→ **About this task**
Which lines below hold the word "assert"? Copy all of them.

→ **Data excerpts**
----
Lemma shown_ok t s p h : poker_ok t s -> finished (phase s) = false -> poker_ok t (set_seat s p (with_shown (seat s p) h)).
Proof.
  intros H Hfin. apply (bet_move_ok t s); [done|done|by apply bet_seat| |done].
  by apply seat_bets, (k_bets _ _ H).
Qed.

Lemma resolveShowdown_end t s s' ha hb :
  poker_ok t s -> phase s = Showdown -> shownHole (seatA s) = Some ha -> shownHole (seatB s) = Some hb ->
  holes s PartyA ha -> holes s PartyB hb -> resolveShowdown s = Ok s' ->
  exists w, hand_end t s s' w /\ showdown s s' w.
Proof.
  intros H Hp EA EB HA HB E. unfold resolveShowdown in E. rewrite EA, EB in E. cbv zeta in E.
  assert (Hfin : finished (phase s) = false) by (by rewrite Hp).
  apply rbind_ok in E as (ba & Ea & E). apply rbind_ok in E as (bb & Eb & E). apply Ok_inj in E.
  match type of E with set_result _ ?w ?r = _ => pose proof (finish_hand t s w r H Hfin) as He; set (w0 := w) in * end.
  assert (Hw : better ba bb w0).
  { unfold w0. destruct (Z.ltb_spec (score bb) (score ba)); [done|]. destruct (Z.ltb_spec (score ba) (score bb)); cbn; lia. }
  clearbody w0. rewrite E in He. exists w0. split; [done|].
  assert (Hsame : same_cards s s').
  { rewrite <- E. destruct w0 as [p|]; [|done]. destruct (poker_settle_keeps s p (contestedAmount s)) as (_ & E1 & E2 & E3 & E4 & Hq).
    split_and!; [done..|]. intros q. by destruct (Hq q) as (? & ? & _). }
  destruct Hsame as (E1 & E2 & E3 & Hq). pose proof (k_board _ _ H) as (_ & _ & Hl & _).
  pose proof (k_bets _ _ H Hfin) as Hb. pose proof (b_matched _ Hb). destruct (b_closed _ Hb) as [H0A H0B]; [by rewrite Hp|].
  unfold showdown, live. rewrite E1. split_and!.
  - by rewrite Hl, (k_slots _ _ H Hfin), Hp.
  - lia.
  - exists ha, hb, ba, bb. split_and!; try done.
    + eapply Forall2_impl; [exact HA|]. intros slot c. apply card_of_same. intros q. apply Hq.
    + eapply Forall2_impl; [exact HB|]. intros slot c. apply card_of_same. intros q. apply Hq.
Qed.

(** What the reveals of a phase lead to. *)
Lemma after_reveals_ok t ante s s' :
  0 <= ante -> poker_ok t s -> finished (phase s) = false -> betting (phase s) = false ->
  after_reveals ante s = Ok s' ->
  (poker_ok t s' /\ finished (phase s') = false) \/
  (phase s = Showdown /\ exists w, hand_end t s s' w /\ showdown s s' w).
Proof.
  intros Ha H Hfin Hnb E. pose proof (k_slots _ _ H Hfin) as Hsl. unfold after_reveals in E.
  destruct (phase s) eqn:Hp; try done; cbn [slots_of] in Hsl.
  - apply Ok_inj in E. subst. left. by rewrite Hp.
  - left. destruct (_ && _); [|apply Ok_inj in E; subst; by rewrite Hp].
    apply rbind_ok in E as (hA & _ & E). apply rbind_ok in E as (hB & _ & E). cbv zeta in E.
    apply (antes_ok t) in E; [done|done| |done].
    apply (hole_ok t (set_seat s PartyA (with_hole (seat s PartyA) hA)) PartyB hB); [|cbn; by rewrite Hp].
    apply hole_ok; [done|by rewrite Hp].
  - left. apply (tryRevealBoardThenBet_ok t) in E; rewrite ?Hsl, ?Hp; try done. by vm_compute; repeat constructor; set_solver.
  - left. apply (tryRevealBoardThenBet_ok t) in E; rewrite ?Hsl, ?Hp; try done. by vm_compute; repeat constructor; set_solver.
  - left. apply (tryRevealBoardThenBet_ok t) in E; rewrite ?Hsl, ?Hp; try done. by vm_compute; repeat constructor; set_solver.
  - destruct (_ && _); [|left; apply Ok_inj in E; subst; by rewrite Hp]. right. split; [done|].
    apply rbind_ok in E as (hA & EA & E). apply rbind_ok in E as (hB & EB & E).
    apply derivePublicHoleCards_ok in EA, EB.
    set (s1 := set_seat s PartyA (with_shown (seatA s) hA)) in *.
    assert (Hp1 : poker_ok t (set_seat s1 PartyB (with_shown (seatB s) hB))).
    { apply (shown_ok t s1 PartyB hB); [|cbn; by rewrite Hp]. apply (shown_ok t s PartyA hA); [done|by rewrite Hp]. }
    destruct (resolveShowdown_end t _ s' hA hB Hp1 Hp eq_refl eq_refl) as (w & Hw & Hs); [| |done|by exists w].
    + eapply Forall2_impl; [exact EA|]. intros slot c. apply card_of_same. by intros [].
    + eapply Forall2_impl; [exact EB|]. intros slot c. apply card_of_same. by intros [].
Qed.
----
→ **Result for this exercise**
  assert (Hfin : finished (phase s) = false) by (by rewrite Hp).
  assert (Hw : better ba bb w0).
  assert (Hsame : same_cards s s').
    assert (Hp1 : poker_ok t (set_seat s1 PartyB (with_shown (seatB s) hB))).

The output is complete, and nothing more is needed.